___ PROVIDED DATA ___
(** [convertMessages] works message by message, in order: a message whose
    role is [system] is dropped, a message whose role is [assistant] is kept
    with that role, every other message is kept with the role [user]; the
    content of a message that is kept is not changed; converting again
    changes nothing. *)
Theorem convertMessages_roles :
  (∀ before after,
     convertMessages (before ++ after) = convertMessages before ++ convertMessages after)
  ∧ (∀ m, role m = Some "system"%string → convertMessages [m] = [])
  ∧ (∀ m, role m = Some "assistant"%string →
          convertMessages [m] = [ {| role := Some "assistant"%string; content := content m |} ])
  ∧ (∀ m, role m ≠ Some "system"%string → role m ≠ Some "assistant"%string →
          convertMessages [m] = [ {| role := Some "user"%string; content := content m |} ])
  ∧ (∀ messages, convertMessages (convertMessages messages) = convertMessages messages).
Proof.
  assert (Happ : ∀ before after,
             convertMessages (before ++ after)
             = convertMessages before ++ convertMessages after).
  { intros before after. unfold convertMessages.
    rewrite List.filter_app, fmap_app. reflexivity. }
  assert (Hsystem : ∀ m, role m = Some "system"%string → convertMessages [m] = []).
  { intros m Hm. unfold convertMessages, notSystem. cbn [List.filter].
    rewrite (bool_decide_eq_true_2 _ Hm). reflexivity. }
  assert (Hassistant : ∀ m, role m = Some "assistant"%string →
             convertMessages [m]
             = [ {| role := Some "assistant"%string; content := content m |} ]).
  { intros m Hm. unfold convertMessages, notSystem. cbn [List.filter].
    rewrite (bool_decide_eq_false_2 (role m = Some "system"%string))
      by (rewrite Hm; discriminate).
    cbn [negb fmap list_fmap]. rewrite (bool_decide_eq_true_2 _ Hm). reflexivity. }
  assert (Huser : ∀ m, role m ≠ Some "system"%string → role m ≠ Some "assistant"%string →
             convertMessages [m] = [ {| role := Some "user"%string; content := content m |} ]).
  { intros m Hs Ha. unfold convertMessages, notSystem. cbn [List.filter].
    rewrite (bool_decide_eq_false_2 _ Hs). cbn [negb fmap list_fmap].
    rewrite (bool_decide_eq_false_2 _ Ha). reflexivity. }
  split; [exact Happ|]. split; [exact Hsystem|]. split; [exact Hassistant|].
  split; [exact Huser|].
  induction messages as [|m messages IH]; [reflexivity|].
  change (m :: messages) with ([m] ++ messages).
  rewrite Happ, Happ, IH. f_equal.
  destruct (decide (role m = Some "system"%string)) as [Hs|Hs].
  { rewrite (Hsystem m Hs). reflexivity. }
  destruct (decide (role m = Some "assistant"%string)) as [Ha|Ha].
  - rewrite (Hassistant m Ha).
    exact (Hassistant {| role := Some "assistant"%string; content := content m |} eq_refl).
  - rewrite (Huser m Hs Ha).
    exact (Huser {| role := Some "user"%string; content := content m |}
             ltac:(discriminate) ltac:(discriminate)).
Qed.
___
* _WORK REQUIRED_
Retype every record exactly, omitting nothing.

* _PROBLEM SOLUTION_
(** [convertMessages] works message by message, in order: a message whose
    role is [system] is dropped, a message whose role is [assistant] is kept
    with that role, every other message is kept with the role [user]; the
    content of a message that is kept is not changed; converting again
    changes nothing. *)
Theorem convertMessages_roles :
  (∀ before after,
     convertMessages (before ++ after) = convertMessages before ++ convertMessages after)
  ∧ (∀ m, role m = Some "system"%string → convertMessages [m] = [])
  ∧ (∀ m, role m = Some "assistant"%string →
          convertMessages [m] = [ {| role := Some "assistant"%string; content := content m |} ])
  ∧ (∀ m, role m ≠ Some "system"%string → role m ≠ Some "assistant"%string →
          convertMessages [m] = [ {| role := Some "user"%string; content := content m |} ])
  ∧ (∀ messages, convertMessages (convertMessages messages) = convertMessages messages).
Proof.
  assert (Happ : ∀ before after,
             convertMessages (before ++ after)
             = convertMessages before ++ convertMessages after).
  { intros before after. unfold convertMessages.
    rewrite List.filter_app, fmap_app. reflexivity. }
  assert (Hsystem : ∀ m, role m = Some "system"%string → convertMessages [m] = []).
  { intros m Hm. unfold convertMessages, notSystem. cbn [List.filter].
    rewrite (bool_decide_eq_true_2 _ Hm). reflexivity. }
  assert (Hassistant : ∀ m, role m = Some "assistant"%string →
             convertMessages [m]
             = [ {| role := Some "assistant"%string; content := content m |} ]).
  { intros m Hm. unfold convertMessages, notSystem. cbn [List.filter].
    rewrite (bool_decide_eq_false_2 (role m = Some "system"%string))
      by (rewrite Hm; discriminate).
    cbn [negb fmap list_fmap]. rewrite (bool_decide_eq_true_2 _ Hm). reflexivity. }
  assert (Huser : ∀ m, role m ≠ Some "system"%string → role m ≠ Some "assistant"%string →
             convertMessages [m] = [ {| role := Some "user"%string; content := content m |} ]).
  { intros m Hs Ha. unfold convertMessages, notSystem. cbn [List.filter].
    rewrite (bool_decide_eq_false_2 _ Hs). cbn [negb fmap list_fmap].
    rewrite (bool_decide_eq_false_2 _ Ha). reflexivity. }
  split; [exact Happ|]. split; [exact Hsystem|]. split; [exact Hassistant|].
  split; [exact Huser|].
  induction messages as [|m messages IH]; [reflexivity|].
  change (m :: messages) with ([m] ++ messages).
  rewrite Happ, Happ, IH. f_equal.
  destruct (decide (role m = Some "system"%string)) as [Hs|Hs].
  { rewrite (Hsystem m Hs). reflexivity. }
  destruct (decide (role m = Some "assistant"%string)) as [Ha|Ha].
  - rewrite (Hassistant m Ha).
    exact (Hassistant {| role := Some "assistant"%string; content := content m |} eq_refl).
  - rewrite (Huser m Hs Ha).
    exact (Huser {| role := Some "user"%string; content := content m |}
             ltac:(discriminate) ltac:(discriminate)).
Qed.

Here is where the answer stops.